**DESCRIPTION OF THE TASK:**
Below are some entries. Repeat exactly the lines from the one with "[ErrNetworkBootstrapped] if the" through the one with "start index is", and only those.

**EXTRACTED ENTRIES:**

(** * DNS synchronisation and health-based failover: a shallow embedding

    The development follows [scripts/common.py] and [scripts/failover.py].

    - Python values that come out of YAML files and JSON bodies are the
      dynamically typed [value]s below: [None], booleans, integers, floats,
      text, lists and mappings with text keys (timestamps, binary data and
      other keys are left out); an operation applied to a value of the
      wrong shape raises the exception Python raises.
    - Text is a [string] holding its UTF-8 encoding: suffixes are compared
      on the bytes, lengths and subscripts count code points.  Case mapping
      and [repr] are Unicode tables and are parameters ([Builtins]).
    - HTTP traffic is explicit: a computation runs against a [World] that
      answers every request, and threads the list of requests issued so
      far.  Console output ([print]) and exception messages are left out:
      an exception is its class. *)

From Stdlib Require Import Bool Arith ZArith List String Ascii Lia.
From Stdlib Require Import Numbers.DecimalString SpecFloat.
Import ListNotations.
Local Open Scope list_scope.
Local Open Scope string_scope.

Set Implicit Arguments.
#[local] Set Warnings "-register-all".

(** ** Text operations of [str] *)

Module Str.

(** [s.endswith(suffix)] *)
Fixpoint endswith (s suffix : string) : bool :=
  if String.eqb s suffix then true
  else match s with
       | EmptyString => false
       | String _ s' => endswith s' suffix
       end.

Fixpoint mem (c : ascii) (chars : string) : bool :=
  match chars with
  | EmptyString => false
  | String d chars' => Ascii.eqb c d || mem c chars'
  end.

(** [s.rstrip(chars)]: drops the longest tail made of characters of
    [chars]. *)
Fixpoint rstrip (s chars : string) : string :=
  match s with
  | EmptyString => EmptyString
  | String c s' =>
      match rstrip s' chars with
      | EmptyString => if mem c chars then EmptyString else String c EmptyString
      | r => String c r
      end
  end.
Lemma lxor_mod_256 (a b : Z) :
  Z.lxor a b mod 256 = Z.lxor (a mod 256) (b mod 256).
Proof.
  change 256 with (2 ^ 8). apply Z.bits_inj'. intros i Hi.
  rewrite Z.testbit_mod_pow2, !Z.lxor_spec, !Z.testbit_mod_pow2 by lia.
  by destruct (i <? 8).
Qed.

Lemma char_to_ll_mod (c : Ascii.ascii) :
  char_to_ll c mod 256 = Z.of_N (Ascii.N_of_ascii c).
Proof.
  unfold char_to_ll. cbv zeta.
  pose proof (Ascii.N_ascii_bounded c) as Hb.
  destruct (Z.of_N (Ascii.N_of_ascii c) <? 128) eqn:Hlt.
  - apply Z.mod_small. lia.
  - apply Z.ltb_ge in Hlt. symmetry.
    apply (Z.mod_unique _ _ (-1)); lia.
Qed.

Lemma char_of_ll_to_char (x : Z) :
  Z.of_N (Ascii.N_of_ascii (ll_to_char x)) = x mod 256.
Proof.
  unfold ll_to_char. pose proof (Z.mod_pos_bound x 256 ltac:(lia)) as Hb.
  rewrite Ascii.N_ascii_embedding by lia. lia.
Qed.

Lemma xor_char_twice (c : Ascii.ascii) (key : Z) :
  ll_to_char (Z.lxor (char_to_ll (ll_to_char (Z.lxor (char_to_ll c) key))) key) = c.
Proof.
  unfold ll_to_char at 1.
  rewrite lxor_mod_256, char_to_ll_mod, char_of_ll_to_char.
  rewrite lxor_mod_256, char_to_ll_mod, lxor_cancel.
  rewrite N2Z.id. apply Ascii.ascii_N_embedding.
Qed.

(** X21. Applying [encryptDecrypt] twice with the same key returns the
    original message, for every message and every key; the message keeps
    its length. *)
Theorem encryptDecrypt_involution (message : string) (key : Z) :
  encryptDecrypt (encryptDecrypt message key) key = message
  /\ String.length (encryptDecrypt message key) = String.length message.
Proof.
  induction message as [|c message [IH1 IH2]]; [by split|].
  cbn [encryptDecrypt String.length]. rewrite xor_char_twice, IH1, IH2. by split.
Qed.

---

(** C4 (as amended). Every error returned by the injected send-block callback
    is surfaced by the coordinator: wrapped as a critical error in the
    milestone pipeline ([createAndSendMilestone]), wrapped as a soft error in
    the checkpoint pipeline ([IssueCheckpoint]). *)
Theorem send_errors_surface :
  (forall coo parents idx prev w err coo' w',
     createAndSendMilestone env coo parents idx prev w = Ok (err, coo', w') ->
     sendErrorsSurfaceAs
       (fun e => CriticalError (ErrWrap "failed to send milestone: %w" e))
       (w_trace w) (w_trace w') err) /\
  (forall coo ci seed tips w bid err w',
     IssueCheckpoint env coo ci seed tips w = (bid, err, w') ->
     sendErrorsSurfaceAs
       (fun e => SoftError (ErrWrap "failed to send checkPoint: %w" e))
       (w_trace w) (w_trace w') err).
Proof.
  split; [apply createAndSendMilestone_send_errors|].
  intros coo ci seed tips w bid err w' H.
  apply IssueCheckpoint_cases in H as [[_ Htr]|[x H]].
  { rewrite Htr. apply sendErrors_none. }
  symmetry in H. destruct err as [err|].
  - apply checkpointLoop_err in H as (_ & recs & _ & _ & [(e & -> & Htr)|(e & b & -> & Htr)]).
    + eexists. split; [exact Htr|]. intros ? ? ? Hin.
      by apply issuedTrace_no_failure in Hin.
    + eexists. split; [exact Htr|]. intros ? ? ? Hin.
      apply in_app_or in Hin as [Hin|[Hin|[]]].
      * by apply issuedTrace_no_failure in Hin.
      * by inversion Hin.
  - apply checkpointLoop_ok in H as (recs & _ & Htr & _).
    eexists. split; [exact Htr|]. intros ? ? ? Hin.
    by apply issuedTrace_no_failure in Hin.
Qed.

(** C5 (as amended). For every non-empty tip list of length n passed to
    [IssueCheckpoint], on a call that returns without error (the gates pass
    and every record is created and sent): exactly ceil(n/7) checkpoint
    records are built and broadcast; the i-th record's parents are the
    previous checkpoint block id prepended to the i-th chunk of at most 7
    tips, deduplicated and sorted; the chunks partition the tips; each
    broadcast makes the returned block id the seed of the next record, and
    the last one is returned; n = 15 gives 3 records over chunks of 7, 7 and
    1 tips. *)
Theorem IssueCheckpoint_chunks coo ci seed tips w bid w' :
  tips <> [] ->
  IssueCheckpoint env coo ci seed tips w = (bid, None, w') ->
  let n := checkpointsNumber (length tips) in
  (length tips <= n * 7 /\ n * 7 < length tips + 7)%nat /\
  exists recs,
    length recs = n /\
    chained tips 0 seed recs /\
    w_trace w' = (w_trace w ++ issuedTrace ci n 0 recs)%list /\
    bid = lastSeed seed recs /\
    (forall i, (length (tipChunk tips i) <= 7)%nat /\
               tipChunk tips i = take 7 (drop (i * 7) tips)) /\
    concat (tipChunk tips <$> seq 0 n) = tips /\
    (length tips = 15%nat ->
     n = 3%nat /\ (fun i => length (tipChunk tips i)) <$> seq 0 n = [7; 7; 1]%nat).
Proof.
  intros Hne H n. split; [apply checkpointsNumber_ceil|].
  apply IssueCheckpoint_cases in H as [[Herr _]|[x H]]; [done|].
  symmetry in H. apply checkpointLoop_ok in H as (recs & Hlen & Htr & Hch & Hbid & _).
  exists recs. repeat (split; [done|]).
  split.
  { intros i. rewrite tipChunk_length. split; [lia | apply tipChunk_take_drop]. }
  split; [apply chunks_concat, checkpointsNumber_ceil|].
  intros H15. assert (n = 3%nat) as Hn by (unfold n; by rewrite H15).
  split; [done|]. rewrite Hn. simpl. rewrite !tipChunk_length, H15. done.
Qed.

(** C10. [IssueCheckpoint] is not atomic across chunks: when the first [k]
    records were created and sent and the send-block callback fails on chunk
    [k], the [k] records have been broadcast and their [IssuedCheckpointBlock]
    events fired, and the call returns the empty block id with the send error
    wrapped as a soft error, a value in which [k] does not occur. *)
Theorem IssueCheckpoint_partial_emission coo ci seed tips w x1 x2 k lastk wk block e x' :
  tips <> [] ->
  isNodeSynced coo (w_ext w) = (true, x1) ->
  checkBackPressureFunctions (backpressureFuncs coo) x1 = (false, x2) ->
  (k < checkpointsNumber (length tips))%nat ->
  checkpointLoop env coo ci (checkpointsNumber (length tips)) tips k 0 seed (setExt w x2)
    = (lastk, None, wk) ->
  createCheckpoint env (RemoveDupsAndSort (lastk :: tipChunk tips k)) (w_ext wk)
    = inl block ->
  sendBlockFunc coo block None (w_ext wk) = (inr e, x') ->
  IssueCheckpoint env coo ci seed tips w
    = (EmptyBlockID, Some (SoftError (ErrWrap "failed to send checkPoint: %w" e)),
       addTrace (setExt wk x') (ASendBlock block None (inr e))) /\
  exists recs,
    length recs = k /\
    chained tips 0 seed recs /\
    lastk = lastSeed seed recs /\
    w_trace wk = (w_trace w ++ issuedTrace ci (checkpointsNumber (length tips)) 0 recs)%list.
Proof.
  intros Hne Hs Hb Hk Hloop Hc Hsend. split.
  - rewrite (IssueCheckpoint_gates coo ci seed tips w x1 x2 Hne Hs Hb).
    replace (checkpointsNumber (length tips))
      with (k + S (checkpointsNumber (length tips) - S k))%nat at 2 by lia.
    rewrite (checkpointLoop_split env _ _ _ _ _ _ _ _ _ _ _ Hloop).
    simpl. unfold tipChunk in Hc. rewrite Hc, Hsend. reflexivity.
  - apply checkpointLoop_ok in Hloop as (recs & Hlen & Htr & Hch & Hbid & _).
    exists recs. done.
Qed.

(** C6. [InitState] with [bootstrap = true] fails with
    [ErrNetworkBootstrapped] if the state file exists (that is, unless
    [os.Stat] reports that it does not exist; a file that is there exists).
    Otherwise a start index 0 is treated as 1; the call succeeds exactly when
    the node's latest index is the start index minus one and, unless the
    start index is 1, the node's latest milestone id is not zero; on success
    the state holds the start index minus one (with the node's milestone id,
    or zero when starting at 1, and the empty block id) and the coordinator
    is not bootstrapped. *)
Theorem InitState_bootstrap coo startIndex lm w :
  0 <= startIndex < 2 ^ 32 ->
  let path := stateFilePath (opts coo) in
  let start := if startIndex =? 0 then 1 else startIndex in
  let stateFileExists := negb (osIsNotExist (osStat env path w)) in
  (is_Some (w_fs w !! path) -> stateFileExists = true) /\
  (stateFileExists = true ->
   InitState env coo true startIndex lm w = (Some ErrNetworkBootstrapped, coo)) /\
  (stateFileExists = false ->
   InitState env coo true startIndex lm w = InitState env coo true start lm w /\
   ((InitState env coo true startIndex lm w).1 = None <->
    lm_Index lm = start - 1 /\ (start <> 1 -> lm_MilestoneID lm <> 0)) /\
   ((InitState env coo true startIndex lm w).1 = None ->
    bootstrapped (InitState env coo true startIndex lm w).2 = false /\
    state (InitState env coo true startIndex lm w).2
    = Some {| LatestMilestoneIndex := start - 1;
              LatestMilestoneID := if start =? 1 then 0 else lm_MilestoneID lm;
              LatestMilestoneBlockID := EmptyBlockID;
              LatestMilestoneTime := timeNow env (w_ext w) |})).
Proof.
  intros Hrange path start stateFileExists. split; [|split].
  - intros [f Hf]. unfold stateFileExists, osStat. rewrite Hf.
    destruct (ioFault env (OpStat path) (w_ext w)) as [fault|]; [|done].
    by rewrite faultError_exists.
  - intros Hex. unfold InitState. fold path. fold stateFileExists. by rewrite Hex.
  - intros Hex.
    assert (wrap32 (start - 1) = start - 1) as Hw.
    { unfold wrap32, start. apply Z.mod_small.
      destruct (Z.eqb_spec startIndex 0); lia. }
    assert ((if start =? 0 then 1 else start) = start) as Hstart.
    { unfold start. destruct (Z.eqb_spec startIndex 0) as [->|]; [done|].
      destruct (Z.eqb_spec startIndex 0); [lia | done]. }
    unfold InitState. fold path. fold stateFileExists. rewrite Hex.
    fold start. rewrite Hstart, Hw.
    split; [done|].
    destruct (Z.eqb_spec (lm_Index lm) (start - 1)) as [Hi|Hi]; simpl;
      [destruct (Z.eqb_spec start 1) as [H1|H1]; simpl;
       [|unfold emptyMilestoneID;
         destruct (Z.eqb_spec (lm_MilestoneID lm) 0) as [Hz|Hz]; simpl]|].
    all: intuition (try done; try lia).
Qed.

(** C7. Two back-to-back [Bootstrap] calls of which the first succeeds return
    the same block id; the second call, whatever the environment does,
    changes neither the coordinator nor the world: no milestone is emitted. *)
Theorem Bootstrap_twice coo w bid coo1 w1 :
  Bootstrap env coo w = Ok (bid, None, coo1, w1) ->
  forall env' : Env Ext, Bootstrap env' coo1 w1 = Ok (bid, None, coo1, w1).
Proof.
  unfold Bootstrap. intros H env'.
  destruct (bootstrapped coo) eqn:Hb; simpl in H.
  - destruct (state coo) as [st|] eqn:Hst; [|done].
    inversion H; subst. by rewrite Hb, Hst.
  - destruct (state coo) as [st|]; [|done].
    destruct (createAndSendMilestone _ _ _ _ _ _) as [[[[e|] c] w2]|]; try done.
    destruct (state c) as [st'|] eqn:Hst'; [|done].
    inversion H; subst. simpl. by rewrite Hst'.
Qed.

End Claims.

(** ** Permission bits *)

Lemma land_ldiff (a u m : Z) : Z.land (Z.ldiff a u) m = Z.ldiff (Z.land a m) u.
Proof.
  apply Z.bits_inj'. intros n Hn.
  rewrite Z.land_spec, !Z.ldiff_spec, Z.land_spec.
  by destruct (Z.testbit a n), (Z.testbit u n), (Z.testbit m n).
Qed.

...

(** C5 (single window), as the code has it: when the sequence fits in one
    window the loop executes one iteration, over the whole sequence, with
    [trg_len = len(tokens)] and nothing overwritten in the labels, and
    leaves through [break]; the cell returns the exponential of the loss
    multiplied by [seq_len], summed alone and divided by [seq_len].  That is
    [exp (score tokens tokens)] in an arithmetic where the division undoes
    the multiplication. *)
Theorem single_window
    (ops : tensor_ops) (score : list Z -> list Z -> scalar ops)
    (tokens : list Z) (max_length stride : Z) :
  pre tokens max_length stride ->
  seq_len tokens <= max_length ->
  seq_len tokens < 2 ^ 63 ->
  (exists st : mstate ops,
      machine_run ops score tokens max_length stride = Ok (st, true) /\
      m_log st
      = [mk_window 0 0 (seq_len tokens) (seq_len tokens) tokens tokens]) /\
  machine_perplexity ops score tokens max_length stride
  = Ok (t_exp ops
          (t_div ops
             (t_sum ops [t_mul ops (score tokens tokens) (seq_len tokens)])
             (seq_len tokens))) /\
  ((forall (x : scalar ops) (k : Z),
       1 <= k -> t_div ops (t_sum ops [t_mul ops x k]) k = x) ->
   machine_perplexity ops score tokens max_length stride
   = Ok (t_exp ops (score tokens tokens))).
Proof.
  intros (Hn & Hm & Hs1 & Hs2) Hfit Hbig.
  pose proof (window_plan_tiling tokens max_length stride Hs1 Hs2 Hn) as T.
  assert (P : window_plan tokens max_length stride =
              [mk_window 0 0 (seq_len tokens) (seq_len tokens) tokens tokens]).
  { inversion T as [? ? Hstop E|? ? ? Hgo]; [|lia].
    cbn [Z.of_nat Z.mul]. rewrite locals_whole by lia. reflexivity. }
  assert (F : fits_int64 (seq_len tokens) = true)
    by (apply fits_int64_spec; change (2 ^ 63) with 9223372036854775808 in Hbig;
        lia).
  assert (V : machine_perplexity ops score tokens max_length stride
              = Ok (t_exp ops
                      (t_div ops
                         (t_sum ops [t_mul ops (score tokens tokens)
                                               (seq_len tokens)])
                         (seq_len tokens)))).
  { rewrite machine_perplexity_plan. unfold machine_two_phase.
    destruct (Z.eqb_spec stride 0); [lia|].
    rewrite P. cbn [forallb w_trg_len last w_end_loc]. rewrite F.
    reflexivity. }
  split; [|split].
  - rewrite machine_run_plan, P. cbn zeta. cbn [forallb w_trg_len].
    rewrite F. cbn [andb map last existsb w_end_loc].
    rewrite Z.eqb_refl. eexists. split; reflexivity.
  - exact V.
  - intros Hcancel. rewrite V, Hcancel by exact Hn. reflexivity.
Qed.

**FINISHED TASK:**
    [ErrNetworkBootstrapped] if the state file exists (that is, unless
    [os.Stat] reports that it does not exist; a file that is there exists).
    Otherwise a start index 0 is treated as 1; the call succeeds exactly when
    the node's latest index is the start index minus one and, unless the
    start index is 1, the node's latest milestone id is not zero; on success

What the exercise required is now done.